[Assignment]: In the lines below, look for "tracer". Copy each line where it appears.

[Stored data entries]
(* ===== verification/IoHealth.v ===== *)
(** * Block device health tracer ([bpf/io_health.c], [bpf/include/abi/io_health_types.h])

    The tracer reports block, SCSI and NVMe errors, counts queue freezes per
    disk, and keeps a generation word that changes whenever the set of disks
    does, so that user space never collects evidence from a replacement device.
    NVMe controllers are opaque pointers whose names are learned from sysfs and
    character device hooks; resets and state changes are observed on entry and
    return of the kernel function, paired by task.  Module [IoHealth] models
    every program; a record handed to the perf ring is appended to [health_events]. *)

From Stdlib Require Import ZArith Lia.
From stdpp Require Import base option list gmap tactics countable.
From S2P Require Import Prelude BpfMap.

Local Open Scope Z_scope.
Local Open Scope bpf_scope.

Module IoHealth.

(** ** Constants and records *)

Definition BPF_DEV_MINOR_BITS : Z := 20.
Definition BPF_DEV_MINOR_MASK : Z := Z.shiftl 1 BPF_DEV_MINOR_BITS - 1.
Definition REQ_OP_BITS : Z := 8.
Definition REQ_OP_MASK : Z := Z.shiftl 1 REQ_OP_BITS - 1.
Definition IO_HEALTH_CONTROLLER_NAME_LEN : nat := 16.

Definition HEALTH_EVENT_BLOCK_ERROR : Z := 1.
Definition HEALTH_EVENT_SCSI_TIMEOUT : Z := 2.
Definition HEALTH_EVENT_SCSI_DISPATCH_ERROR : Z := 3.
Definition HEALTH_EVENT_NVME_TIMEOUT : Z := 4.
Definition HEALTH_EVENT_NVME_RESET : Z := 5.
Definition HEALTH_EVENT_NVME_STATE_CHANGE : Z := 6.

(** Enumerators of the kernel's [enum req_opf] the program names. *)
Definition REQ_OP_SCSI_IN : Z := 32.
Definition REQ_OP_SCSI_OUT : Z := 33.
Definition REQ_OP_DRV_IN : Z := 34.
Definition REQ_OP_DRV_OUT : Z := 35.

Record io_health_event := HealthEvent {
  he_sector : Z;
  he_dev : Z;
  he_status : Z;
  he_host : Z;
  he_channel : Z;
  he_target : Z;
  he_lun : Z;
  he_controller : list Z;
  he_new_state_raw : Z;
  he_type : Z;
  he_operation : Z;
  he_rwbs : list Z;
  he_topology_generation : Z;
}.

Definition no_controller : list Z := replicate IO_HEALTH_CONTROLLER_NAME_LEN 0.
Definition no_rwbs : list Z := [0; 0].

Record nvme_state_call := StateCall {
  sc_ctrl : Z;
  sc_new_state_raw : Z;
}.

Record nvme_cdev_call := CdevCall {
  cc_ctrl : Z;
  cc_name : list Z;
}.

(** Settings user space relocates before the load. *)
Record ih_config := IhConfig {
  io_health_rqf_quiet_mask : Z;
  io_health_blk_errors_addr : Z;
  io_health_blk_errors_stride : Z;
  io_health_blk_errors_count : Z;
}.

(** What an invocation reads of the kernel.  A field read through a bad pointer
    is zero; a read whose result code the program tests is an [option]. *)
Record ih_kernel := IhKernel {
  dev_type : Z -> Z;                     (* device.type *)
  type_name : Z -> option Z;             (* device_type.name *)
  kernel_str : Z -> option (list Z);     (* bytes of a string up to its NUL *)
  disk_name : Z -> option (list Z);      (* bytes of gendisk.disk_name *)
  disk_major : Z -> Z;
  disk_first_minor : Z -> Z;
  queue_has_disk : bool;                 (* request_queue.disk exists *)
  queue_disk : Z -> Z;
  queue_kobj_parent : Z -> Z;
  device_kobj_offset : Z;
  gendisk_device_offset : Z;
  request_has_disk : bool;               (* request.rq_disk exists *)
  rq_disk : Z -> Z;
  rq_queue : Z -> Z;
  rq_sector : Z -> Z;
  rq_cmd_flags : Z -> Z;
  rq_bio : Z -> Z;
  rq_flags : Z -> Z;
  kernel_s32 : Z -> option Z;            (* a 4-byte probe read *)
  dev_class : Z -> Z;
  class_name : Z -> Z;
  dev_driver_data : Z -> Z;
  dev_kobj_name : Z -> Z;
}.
==
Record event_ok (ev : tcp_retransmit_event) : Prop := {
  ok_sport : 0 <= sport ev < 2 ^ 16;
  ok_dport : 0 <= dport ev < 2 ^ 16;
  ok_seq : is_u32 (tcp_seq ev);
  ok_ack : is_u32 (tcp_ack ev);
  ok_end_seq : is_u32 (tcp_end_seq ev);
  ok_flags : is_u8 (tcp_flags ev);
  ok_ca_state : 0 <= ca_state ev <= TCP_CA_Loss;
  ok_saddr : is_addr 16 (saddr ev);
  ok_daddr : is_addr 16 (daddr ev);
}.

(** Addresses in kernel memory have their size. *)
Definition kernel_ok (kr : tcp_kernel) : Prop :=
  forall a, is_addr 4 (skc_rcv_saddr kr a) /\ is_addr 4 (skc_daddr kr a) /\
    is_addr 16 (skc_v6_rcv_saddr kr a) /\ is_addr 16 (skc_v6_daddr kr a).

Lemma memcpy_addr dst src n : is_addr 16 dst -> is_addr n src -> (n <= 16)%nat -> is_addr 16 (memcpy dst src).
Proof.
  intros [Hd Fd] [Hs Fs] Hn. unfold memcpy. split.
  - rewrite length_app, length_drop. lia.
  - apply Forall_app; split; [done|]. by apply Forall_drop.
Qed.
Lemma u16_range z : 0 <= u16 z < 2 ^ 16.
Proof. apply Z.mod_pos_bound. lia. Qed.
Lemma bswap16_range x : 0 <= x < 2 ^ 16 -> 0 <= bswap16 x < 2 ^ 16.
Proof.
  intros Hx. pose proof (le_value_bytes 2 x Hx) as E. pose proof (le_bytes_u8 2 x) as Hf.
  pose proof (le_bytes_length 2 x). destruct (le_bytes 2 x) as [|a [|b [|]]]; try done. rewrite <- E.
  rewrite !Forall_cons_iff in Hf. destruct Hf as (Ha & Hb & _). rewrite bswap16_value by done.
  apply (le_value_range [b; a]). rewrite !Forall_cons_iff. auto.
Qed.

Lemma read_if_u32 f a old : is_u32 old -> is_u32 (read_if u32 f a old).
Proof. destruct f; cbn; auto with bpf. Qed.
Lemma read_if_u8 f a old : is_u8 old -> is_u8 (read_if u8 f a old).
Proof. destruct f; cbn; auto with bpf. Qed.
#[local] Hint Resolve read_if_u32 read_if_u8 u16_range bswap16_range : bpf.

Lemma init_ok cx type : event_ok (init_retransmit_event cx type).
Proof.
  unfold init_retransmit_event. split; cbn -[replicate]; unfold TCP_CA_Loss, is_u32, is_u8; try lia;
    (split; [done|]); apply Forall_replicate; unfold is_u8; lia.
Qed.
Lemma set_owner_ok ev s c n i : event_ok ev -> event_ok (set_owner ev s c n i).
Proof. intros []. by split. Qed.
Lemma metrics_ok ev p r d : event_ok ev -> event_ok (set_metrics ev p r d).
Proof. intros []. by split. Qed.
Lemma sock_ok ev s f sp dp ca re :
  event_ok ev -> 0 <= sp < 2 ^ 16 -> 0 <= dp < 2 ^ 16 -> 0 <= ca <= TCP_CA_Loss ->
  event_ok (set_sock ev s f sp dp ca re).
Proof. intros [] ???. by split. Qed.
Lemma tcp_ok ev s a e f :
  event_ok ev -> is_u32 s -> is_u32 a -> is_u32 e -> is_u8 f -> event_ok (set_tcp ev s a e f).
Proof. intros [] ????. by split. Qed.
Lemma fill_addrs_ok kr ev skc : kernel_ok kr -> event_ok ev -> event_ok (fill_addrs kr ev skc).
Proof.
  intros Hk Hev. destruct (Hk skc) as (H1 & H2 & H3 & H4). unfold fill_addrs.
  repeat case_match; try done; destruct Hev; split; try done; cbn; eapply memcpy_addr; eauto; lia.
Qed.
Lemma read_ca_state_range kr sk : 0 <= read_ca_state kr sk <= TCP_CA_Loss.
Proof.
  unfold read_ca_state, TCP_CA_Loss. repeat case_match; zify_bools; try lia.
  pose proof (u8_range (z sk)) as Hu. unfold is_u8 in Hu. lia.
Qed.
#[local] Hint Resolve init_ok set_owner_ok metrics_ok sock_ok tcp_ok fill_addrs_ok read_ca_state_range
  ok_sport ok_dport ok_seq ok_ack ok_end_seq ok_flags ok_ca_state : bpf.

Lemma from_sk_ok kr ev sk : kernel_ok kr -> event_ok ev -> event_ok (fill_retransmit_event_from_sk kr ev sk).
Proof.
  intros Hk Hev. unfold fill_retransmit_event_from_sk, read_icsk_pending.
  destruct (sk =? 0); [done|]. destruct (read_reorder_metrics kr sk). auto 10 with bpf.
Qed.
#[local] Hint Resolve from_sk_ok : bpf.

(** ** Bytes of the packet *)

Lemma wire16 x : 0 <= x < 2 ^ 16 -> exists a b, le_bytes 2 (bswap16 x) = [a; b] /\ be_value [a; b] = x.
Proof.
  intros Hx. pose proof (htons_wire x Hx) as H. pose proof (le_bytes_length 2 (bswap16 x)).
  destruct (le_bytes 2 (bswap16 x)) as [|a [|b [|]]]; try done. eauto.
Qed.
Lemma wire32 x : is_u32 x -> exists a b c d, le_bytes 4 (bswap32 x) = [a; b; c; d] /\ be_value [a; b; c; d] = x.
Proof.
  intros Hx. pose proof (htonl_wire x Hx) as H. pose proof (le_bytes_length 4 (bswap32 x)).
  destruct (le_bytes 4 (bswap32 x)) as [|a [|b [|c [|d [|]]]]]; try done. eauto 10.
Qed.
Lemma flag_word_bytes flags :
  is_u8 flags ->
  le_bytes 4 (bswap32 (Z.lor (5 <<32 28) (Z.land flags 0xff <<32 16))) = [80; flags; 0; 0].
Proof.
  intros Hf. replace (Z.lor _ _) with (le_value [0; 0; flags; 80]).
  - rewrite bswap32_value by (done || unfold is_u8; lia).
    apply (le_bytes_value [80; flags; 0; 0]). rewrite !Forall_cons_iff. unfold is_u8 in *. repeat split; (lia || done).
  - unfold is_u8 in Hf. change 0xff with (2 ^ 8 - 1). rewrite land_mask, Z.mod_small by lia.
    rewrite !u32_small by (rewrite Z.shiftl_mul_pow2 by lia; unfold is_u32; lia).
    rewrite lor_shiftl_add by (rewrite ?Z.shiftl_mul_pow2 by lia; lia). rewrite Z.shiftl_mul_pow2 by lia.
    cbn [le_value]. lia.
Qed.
---
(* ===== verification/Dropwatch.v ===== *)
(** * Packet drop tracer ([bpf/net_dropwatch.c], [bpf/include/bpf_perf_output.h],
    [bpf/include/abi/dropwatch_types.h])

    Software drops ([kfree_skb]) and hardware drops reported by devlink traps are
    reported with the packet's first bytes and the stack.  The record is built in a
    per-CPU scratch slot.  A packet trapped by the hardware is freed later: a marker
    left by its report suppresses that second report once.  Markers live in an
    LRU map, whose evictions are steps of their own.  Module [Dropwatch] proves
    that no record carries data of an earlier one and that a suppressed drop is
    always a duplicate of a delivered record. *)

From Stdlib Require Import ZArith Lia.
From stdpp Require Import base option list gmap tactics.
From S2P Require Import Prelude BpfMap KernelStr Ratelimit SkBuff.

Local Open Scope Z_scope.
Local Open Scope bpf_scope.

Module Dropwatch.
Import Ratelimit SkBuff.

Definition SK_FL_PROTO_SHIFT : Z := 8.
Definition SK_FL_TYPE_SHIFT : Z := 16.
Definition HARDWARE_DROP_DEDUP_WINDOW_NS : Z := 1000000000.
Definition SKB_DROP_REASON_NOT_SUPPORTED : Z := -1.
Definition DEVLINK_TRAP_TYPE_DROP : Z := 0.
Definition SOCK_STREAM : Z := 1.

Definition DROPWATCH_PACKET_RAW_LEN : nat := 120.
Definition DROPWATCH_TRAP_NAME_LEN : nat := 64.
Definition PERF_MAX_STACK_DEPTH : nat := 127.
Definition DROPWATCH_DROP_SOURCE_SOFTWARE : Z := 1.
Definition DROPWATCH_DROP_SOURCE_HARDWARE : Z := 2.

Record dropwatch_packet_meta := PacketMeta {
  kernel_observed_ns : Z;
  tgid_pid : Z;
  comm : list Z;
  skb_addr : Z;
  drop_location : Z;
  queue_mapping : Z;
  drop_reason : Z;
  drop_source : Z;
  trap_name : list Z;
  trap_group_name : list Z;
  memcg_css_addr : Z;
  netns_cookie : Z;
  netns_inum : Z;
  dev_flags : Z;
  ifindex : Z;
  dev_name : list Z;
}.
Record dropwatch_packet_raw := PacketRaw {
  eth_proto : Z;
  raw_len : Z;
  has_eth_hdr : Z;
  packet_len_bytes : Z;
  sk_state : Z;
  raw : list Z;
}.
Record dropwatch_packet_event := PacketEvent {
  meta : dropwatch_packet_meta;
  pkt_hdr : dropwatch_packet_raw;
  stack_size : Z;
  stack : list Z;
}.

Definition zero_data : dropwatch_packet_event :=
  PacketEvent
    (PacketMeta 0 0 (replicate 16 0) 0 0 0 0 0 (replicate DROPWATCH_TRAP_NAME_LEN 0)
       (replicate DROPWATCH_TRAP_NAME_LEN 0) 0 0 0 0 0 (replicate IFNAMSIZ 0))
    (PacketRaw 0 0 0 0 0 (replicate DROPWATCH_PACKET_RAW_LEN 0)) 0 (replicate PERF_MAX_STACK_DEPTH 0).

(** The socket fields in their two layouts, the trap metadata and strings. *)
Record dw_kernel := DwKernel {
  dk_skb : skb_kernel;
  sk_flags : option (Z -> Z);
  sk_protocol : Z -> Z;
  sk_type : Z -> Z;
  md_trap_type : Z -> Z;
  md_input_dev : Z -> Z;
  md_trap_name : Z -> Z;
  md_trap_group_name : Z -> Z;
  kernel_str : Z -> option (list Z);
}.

[Expected answer]:
(** * Block device health tracer ([bpf/io_health.c], [bpf/include/abi/io_health_types.h])
    The tracer reports block, SCSI and NVMe errors, counts queue freezes per
(** * Packet drop tracer ([bpf/net_dropwatch.c], [bpf/include/bpf_perf_output.h],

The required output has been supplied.